BEGIN

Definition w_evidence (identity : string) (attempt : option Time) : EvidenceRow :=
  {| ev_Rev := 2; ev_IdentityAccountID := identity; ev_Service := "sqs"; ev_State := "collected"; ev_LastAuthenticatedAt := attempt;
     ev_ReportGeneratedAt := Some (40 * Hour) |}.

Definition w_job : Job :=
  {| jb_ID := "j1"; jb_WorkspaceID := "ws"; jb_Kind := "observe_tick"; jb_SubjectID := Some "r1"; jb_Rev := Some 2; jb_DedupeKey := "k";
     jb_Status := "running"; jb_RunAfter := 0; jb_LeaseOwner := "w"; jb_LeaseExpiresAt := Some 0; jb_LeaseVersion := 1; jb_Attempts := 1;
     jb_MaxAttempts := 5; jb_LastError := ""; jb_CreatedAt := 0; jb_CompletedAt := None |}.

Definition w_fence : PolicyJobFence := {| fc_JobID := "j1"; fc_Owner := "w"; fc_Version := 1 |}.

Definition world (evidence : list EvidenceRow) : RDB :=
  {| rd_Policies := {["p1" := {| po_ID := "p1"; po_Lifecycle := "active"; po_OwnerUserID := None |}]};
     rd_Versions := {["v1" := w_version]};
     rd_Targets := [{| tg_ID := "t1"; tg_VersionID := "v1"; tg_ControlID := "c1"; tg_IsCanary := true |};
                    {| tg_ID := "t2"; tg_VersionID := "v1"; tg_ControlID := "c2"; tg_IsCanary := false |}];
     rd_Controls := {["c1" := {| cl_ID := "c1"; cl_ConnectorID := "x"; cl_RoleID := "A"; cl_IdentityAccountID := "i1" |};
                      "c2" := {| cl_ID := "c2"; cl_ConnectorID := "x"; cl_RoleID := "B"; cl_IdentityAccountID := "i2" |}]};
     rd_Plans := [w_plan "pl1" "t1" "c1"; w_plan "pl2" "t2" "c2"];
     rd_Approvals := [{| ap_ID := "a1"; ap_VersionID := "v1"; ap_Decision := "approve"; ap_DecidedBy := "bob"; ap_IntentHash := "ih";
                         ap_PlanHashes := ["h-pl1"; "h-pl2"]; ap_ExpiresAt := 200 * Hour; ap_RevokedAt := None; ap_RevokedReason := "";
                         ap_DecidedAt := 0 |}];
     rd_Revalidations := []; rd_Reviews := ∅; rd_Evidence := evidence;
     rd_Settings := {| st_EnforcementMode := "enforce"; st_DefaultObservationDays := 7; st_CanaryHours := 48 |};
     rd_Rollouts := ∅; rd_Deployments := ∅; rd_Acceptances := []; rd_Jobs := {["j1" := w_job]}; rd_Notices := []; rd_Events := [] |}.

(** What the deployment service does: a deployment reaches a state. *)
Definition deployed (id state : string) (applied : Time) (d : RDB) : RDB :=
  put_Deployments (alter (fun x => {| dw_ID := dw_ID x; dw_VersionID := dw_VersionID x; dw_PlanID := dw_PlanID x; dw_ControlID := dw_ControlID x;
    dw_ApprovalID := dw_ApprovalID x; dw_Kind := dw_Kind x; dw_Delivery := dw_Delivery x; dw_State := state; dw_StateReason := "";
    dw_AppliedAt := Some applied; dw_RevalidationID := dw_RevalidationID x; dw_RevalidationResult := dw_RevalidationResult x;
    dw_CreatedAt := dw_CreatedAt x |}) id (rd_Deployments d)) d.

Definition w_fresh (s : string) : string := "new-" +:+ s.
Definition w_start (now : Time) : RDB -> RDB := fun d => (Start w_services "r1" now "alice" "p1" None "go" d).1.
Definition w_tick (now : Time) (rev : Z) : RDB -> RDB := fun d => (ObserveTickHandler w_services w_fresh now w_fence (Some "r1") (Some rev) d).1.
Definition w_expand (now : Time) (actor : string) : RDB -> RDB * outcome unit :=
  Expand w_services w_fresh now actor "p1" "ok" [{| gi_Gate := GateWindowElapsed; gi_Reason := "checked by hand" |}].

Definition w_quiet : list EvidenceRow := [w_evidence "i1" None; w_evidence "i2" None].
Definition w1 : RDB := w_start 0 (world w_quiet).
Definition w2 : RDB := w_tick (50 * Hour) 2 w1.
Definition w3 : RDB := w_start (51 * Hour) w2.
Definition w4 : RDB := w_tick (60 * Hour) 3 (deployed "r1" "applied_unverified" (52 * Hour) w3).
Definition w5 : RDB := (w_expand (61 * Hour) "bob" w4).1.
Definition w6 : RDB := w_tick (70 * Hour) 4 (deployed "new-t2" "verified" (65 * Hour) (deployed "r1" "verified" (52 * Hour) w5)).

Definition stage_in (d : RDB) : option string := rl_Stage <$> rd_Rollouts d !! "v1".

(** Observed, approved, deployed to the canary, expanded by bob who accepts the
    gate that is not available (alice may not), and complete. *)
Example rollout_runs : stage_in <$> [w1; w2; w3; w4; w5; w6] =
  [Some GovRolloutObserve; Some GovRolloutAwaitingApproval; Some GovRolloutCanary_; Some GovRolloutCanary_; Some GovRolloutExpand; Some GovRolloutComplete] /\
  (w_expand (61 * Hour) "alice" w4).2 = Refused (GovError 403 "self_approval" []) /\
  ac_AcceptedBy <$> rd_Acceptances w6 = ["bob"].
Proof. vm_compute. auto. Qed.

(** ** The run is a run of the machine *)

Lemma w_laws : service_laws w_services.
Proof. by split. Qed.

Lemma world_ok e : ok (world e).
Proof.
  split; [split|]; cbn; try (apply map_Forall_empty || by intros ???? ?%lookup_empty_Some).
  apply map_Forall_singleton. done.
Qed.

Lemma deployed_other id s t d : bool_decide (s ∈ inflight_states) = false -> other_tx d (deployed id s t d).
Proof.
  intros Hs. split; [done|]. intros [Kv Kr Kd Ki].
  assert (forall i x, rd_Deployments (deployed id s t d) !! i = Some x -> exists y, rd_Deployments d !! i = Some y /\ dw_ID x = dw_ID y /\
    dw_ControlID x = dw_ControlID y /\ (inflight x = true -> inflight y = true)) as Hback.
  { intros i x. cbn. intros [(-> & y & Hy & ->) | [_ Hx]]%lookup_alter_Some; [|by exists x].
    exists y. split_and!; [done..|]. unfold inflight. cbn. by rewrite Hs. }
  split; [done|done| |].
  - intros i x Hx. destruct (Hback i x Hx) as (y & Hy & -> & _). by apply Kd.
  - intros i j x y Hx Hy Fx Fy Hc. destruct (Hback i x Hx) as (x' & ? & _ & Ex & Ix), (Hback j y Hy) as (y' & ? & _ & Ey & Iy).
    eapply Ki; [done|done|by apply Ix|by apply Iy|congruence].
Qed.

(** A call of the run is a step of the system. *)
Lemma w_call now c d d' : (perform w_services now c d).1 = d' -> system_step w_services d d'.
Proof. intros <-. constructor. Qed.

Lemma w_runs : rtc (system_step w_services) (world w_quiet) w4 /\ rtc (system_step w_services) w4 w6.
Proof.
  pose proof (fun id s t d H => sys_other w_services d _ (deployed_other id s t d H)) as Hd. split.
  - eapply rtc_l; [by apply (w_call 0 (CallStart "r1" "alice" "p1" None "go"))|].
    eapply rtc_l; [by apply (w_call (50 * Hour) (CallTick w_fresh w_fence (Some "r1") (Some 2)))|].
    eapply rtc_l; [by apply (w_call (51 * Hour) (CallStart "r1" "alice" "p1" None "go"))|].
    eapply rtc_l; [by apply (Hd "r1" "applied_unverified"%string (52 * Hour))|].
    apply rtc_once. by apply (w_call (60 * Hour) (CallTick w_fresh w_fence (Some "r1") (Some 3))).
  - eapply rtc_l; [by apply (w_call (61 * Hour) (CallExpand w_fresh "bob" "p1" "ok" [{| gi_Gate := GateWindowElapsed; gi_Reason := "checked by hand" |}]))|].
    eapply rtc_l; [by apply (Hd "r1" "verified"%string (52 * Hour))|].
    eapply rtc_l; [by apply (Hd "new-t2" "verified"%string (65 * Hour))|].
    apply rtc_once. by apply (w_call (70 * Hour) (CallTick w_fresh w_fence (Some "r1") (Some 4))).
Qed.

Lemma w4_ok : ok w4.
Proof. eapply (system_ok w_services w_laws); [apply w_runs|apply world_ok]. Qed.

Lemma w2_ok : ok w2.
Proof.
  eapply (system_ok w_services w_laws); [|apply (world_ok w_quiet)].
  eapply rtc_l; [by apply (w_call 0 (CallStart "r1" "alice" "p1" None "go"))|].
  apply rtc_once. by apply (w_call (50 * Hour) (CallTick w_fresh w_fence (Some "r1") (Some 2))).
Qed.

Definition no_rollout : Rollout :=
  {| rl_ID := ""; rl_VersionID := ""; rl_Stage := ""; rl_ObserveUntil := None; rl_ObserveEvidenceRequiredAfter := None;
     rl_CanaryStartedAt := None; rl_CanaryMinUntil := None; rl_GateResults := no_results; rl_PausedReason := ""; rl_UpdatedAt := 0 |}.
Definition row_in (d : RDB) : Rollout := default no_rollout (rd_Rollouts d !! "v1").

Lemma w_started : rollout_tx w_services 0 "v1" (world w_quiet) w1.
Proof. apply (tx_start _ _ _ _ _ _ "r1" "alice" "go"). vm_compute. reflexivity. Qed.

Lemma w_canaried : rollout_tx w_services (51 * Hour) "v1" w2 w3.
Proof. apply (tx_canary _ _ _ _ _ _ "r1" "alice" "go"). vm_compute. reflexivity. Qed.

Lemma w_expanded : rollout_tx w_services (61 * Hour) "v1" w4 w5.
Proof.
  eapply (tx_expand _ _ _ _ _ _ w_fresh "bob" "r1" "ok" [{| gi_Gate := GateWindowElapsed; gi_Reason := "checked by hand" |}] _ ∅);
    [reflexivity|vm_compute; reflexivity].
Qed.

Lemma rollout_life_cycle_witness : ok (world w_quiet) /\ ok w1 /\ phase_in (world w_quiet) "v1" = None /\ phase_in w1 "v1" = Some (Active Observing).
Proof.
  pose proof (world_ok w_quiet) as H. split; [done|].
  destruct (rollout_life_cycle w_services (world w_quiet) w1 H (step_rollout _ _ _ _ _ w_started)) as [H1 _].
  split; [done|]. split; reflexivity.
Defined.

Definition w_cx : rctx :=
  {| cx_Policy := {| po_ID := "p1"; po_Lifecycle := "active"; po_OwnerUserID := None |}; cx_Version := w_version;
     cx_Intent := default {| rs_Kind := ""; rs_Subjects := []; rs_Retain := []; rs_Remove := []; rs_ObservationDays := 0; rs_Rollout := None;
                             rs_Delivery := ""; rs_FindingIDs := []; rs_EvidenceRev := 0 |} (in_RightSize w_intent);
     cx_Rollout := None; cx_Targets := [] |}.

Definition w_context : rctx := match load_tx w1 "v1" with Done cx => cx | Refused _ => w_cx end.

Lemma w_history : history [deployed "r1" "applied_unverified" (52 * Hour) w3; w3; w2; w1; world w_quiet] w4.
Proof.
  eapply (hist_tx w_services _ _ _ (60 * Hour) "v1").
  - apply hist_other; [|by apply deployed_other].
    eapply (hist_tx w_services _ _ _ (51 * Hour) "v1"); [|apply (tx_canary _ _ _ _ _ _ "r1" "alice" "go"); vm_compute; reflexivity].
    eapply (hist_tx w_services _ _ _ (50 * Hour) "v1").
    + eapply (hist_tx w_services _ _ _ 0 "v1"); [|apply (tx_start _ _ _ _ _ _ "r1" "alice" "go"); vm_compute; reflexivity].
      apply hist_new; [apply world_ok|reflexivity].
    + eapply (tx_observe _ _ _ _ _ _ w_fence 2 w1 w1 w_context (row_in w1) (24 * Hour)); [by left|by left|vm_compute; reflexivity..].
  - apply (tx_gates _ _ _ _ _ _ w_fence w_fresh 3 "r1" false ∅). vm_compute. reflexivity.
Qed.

END

▶ [Your goal]: From the records above, quote only the lines running from the line with "gate that is" to the line with "- intros i x", both lines included.

▶ [Output of the exercise]:
    gate that is not available (alice may not), and complete. *)
Example rollout_runs : stage_in <$> [w1; w2; w3; w4; w5; w6] =
  [Some GovRolloutObserve; Some GovRolloutAwaitingApproval; Some GovRolloutCanary_; Some GovRolloutCanary_; Some GovRolloutExpand; Some GovRolloutComplete] /\
  (w_expand (61 * Hour) "alice" w4).2 = Refused (GovError 403 "self_approval" []) /\
  ac_AcceptedBy <$> rd_Acceptances w6 = ["bob"].
Proof. vm_compute. auto. Qed.

(** ** The run is a run of the machine *)

Lemma w_laws : service_laws w_services.
Proof. by split. Qed.

Lemma world_ok e : ok (world e).
Proof.
  split; [split|]; cbn; try (apply map_Forall_empty || by intros ???? ?%lookup_empty_Some).
  apply map_Forall_singleton. done.
Qed.

Lemma deployed_other id s t d : bool_decide (s ∈ inflight_states) = false -> other_tx d (deployed id s t d).
Proof.
  intros Hs. split; [done|]. intros [Kv Kr Kd Ki].
  assert (forall i x, rd_Deployments (deployed id s t d) !! i = Some x -> exists y, rd_Deployments d !! i = Some y /\ dw_ID x = dw_ID y /\
    dw_ControlID x = dw_ControlID y /\ (inflight x = true -> inflight y = true)) as Hback.
  { intros i x. cbn. intros [(-> & y & Hy & ->) | [_ Hx]]%lookup_alter_Some; [|by exists x].
    exists y. split_and!; [done..|]. unfold inflight. cbn. by rewrite Hs. }
  split; [done|done| |].
  - intros i x Hx. destruct (Hback i x Hx) as (y & Hy & -> & _). by apply Kd.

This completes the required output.